Some of these trees carried large, waxy blooms of magenta and azure blue, fringed with silver. Others bore seed heads, drying, almost ready to open. Among these strange trees were other, more familiar ones. She found a puncon tree—a larger one than she had ever seen on Northshore—with fruit almost ripe. Not far from the fruit tree was a small grove of fragwood, and beyond that, inland, stood a gawky, feathery tree that looked and smelled almost like the thorn trees of the steppes. The leaf was more divided than in the trees she knew, and the fruit was larger. The scent pulled her halfway up the tree, stretched along a branch as she fumbled for ripe ones among the cluster, finding them sweeter than she was used to and more welcome for that. She ate a few bites, filling a sleeve pocket with more. She would stuff herself later, if she didn’t get sick or die in the meantime.
Returning to the boat, she robbed it of enough line to make snares. By noon there were three stilt-lizards caught, killed, gutted, and drying in the smoke of a small fire. There were patches of white on many of the rocks, River salt dried by the sun, and she sprinkled this on the lizard meat. She had bought River salt in the markets of half a hundred towns but had never seen it in its natural state before. There had been no unpleasant result from eating the thorn tree fruit, so she ate a bit more, chasing it down with roast leg of lizard. The water in the streamlet was chill and pure. She felt less inclined to weep. “Full stomachs,” Aunty Borab had been fond of saying, “make calm judgments.” Or the reverse, sometimes. “Hunger makes haste.”
It was time, she felt, for a slightly longer exploration. The boat could always be found so long as she kept the River within sight or hearing and went out with it on the one hand and returned with it on the other. The boat was safe enough. She piled brush over and around the lizard carcasses to let them dry a while longer in the smoke of the smothered fire, then strode off into the forest as far as she could without losing sight of the River through the trees, walking westward at a good pace, taking note of what she saw but making no effort to examine any aspect of the landscape in detail. There were more and more of the lacy-leafed trees interrupted by occasional groves of other kinds, some fruit bearing. She gathered the ripe fruit, filling her sleeve pockets as instinctively as a bird might gather seed. The Noor had been gatherers for generations. They did not pass bounty by.

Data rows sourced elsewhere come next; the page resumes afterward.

(** * flypy_extension: shape-code table generator and sound+shape merger

    A shallow embedding of [generator.py] (stage 1: glyph decomposition to
    shape codes) and [transferer.py] (stage 2: pinyin to Xiaohe double pinyin,
    merged with the shape codes), with the properties of the specification
    stated and proved over the embedding.

    Python values are modelled as follows.
    - A [str] is the list of its Unicode code points ([pystr]); Python has no
      character type, so a "part" or a "letter" is a [pystr] as well.
    - A [dict] that is only looked up is a [gmap]; a [dict] that is also
      iterated is an insertion-ordered association list ([pydict]).
    - A [set] is a [gset].
    - A mutable object that is passed around (the visited set, the
      missing-roots set, the single-code list) is threaded as explicit state.
    - The recursion of [expand_part] is driven by a fuel argument, the depth
      of nested calls that is allowed. Python allows a bounded depth too
      ([sys.getrecursionlimit()], 1000 unless it is changed, which the
      repository never does) and raises [RecursionError] beyond it; nothing in
      the repository catches it. Running out of fuel is the outer [None]: the
      call would nest deeper than the fuel, and the outer [None] goes up
      through every caller unchanged, as the exception does. The termination
      theorem shows that this never happens once the fuel exceeds the number
      of table keys, and a cycle of 1000 parts shows that it does happen at
      the depth Python allows. *)

From Stdlib Require Import NArith String Ascii.
From stdpp Require Import gmap list sorting.

Local Open Scope N_scope.
Local Open Scope list_scope.
Set Warnings "-clear-no-such-hyp".

(** ** Python strings *)

Module PyStr.

(** A Python [str]. *)
Definition pystr := list N.
Lemma create_events_select schedule team_id schedule_id user_id events role_id skip_match st :
  select_last_scheduled_user_id schedule (db st) ≠ [] →
  ∃ rest,
    select_last_scheduled_user_id schedule
      (db (create_events team_id schedule_id user_id events role_id skip_match st)) =
    Some user_id :: rest.
Proof.
  destruct (create_events_effect team_id schedule_id user_id events role_id
              skip_match st) as (_ & Hs & _ & _ & _ & _).
  unfold select_last_scheduled_user_id. rewrite Hs.
  rewrite (filter_fmap_iff (λ r, sr_id r = s_id schedule)) by done.
  destruct (filter (λ r, sr_id r = s_id schedule) (tbl_schedule (db st)))
    as [|r rows]; [done|]. by eexists.
Qed.

(** X3.  After [create_events] has written for a roster member, the next
    [find_next_user_id] returns that member's successor, whatever the two
    calls are given as segments. *)
Theorem create_events_then_find_next_user_id
    schedule team_id schedule_id user_id events role_id skip_match st future_events :
  select_last_scheduled_user_id schedule (db st) ≠ [] →
  user_id ∈ roster schedule (db st) →
  picks_successor_of schedule future_events
    (db (create_events team_id schedule_id user_id events role_id skip_match st))
    user_id.
Proof.
  intros Hs Hin.
  destruct (create_events_select schedule team_id schedule_id user_id events
              role_id skip_match st Hs) as [rest Hsel].
  eapply picks_successor_of_stored; [done|]. by rewrite create_events_roster.
Qed.

Lemma create_events_then_find_next_user_id_witness :
  picks_successor_of Sample.weekly []
    (db (create_events 10 1 101 [] 20 true
           (Sample.connection (Sample.tables None None [])))) 101.
Proof.
  apply (create_events_then_find_next_user_id Sample.weekly 10 1 101 [] 20 true
           (Sample.connection (Sample.tables None None [])) []).
  - by vm_compute.
  - vm_compute. left.
Defined.

(** X4.  The roster lists no user twice when the schedule's priority table lists
    no user twice, and it is never longer than that table. *)
Theorem roster_NoDup schedule d :
  NoDup (so_user_id <$>
           filter (λ o, so_schedule_id o = s_id schedule) (tbl_schedule_order d)) →
  NoDup (roster schedule d) ∧
  (length (roster schedule d) ≤
   length (filter (λ o, so_schedule_id o = s_id schedule) (tbl_schedule_order d)))%nat.
Proof.
  intros Hnd. unfold roster, roster_rows, schedule_order.
  set (rows := filter (λ o, so_schedule_id o = s_id schedule)
                 (tbl_schedule_order d)) in *.
  pose proof (merge_sort_Permutation priority_order rows) as Hperm.
  split.
  - eapply NoDup_fmap_2_strong.
    + intros o1 o2 Ho1%list_elem_of_filter Ho2%list_elem_of_filter Heq.
      destruct Ho1 as [_ Ho1], Ho2 as [_ Ho2].
      rewrite Hperm in Ho1, Ho2.
      apply (NoDup_fmap_1 so_user_id) in Hnd as Hnd'.
      apply list_elem_of_lookup in Ho1 as [i Hi], Ho2 as [j Hj].
      assert (i = j) as ->.
      { eapply (NoDup_lookup (so_user_id <$> rows)); [done| |].
        - rewrite list_lookup_fmap, Hi. done.
        - rewrite list_lookup_fmap, Hj. simpl. by rewrite Heq. }
      congruence.
    + apply NoDup_filter. rewrite Hperm. by eapply NoDup_fmap_1.
  - rewrite length_fmap. etrans; [apply length_filter|]. by rewrite Hperm.
Qed.

Lemma roster_NoDup_witness :
  NoDup (roster Sample.weekly (Sample.tables None None [])).
Proof.
  apply (roster_NoDup Sample.weekly (Sample.tables None None [])).
  vm_compute.
  repeat (apply NoDup_cons_2; [rewrite ?elem_of_cons, ?elem_of_nil; lia|]).
  apply NoDup_nil_2.
Defined.

(** In a roster without repetition, the position found by [index] is the
    position of the user. *)
Lemma picks_successor_of_NoDup schedule future_events d u i :
  NoDup (roster schedule d) →
  roster schedule d !! i = Some u →
  picks_successor_of schedule future_events d u →
  ∃ next,
    roster schedule d !! ((i + 1) `mod` length (roster schedule d))%nat = Some next ∧
    find_next_user_id schedule future_events d = Ok (Some next).
Proof.
  intros Hnd Hi (j & next & Hj & _ & Hnext & Hrun).
  assert (j = i) as -> by (by eapply NoDup_lookup).
  by exists next.
Qed.

(** X5.  With at least two roster members and none listed twice, the user picked
    after a stored cursor that names a roster member is another user: nobody
    is scheduled twice in a row by the rotation. *)
Theorem find_next_user_id_not_twice_in_a_row schedule future_events d u rest next :
  NoDup (roster schedule d) →
  (2 ≤ length (roster schedule d))%nat →
  select_last_scheduled_user_id schedule d = Some u :: rest →
  u ∈ roster schedule d →
  find_next_user_id schedule future_events d = Ok (Some next) →
  next ≠ u.
Proof.
  intros Hnd Hlen Hs Hin Hrun.
  pose proof (picks_successor_of_stored schedule future_events d u rest Hs Hin)
    as Hpick.
  apply list_elem_of_lookup in Hin as [i Hi].
  destruct (picks_successor_of_NoDup _ _ _ _ _ Hnd Hi Hpick)
    as (next' & Hnext & Hrun').
  rewrite Hrun in Hrun'. injection Hrun' as <-.
  intros ->.
  assert (((i + 1) `mod` length (roster schedule d))%nat = i) as Heq
    by (by eapply NoDup_lookup).
  apply lookup_lt_Some in Hi.
  destruct (decide (i + 1 = length (roster schedule d))%nat) as [Hlast|Hlast].
  - rewrite Hlast, Nat.Div0.mod_same in Heq. lia.
  - rewrite Nat.mod_small in Heq by lia. lia.
Qed.

Lemma find_next_user_id_not_twice_in_a_row_witness :
  find_next_user_id Sample.weekly (Sample.week 1000)
    (Sample.tables (Some 101) None []) = Ok (Some 102) ∧
  (102 : Z) ≠ 101.
Proof.
  split; [by vm_compute|].
  apply (find_next_user_id_not_twice_in_a_row Sample.weekly (Sample.week 1000)
           (Sample.tables (Some 101) None []) 101 [] 102).
  - vm_compute.
    repeat (apply NoDup_cons_2; [rewrite ?elem_of_cons, ?elem_of_nil; lia|]).
    apply NoDup_nil_2.
  - vm_compute. lia.
  - by vm_compute.
  - vm_compute. left.
  - by vm_compute.
Defined.

(** Taking turns from a stored cursor: the [k]-th pick is the member [k + 1]
    positions after the cursor's user, cyclically. *)
Lemma take_turns_from_cursor schedule epochs st u i rest :
  NoDup (roster schedule (db st)) →
  roster schedule (db st) !! i = Some u →
  select_last_scheduled_user_id schedule (db st) = Some u :: rest →
  length (take_turns schedule epochs st) = length epochs ∧
  ∀ k, (k < length epochs)%nat →
       take_turns schedule epochs st !! k =
       roster schedule (db st) !! ((i + 1 + k) `mod` length (roster schedule (db st)))%nat.
Proof.
  revert st u i rest.
  induction epochs as [|epoch epochs IH]; intros st u i rest Hnd Hi Hs.
  { split; [done|]. simpl. lia. }
  assert (u ∈ roster schedule (db st)) as Hin
    by (by eapply list_elem_of_lookup_2).
  destruct (picks_successor_of_NoDup schedule epoch (db st) u i Hnd Hi
              (picks_successor_of_stored schedule epoch (db st) u rest Hs Hin))
    as (next & Hnext & Hrun).
  simpl. rewrite Hrun.
  set (st' := create_events (s_team_id schedule) (s_id schedule) next epoch
                (s_role_id schedule) true st).
  pose proof (create_events_roster schedule (s_team_id schedule)
                (s_id schedule) next epoch (s_role_id schedule) true st)
    as Hroster.
  destruct (create_events_select schedule (s_team_id schedule)
              (s_id schedule) next epoch (s_role_id schedule) true st)
    as [rest' Hs']; [by rewrite Hs|].
  fold st' in Hroster, Hs'.
  destruct (IH st' next ((i + 1) `mod` length (roster schedule (db st)))%nat
              rest') as [Hlen Hpicks].
  { by rewrite Hroster. }
  { by rewrite Hroster. }
  { done. }
  split; [simpl; by rewrite Hlen|].
  intros [|k] Hk; simpl.
  - by rewrite Nat.add_0_r, Hnext.
  - rewrite Hpicks by lia. rewrite Hroster. f_equal.
    rewrite <- Nat.add_assoc, Nat.Div0.add_mod_idemp_l. f_equal; lia.
Qed.

(** X6.  Round-robin cycling.  Take a schedule that has a row and whose
    roster is not empty and lists nobody twice.  Start with a stored cursor
    that names no roster member and a calendar without a qualifying event at
    the earliest start of the first epoch (which is not empty), and let
    [find_next_user_id] and [create_events] take turns over the epochs.
    Then every epoch gets a user, the [k]-th epoch the member at position
    [k mod N]: the first [N] epochs go to the roster members in priority
    order, each once, and then the order repeats.  (A roster that lists a
    user twice does not cycle like this: [list.index] finds the first
    occurrence, so after the user's second turn the rotation goes on from
    the first one.) *)
Theorem take_turns_cycles schedule epoch epochs st last_user rest start :
  NoDup (roster schedule (db st)) →
  roster schedule (db st) ≠ [] →
  select_last_scheduled_user_id schedule (db st) = last_user :: rest →
  ¬ in_roster last_user (roster schedule (db st)) →
  py_min (fe_start <$> epoch) = Ok start →
  (∀ e, e ∈ tbl_event (db st) →
        ¬ qualifies schedule start (roster schedule (db st)) e) →
  length (take_turns schedule (epoch :: epochs) st) = S (length epochs) ∧
  (∀ k, (k ≤ length epochs)%nat →
        take_turns schedule (epoch :: epochs) st !! k =
        roster schedule (db st) !! (k `mod` length (roster schedule (db st)))%nat) ∧
  ((length (roster schedule (db st)) ≤ S (length epochs))%nat →
   take (length (roster schedule (db st)))
     (take_turns schedule (epoch :: epochs) st) =
   roster schedule (db st)).
Proof.
  intros Hnd Hr Hs Hnin Hmin Hnone.
  destruct (find_next_user_id_first schedule epoch (db st) last_user rest start
              Hr Hs Hnin Hmin) as (first & Hfirst & Hrun).
  { by apply guess_last_scheduled_user_None. }
  set (st' := create_events (s_team_id schedule) (s_id schedule) first epoch
                (s_role_id schedule) true st).
  pose proof (create_events_roster schedule (s_team_id schedule)
                (s_id schedule) first epoch (s_role_id schedule) true st)
    as Hroster.
  destruct (create_events_select schedule (s_team_id schedule)
              (s_id schedule) first epoch (s_role_id schedule) true st)
    as [rest' Hs']; [by rewrite Hs|].
  fold st' in Hroster, Hs'.
  destruct (take_turns_from_cursor schedule epochs st' first 0 rest')
    as [Hlen Hpicks].
  { by rewrite Hroster. }
  { by rewrite Hroster. }
  { done. }
  assert (length (roster schedule (db st)) ≠ 0)%nat as HN
    by (by destruct (roster schedule (db st))).
  assert (∀ k, (k ≤ length epochs)%nat →
            take_turns schedule (epoch :: epochs) st !! k =
            roster schedule (db st)
              !! (k `mod` length (roster schedule (db st)))%nat) as Hall.
  { intros [|k] Hk; simpl; rewrite Hrun; fold st'; simpl.
    - by rewrite Nat.Div0.mod_0_l, Hfirst.
    - rewrite Hpicks by lia. by rewrite Hroster. }
  split_and!; [simpl; rewrite Hrun; fold st'; simpl; by rewrite Hlen | done |].
  intros HlenN. apply list_eq. intros k.
  destruct (decide (k < length (roster schedule (db st)))%nat) as [Hk|Hk].
  - rewrite lookup_take_lt by done. rewrite Hall by lia.
    by rewrite Nat.mod_small.
  - rewrite lookup_take_ge by lia. symmetry. apply lookup_ge_None. lia.
Qed.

Occasional outcroppings of the black stone broke the flatness of the land, peculiarly fluid-looking piles of it, as though it had been poured and then hardened. Medoor Babji found herself staring at it, trying to fathom what it made her think of, and realized it was like sugar candy poured out upon the slab, before it was worked and pulled. There were places on the steppes of the Noor, places near the Teeth of the North, where similar glossy stone was found. The wise men among her people said it came from the center of the earth, out of fiery vents, with great noise and plumes of ash. If so here, it had been long ago. Green lay over all, blanketing and softening.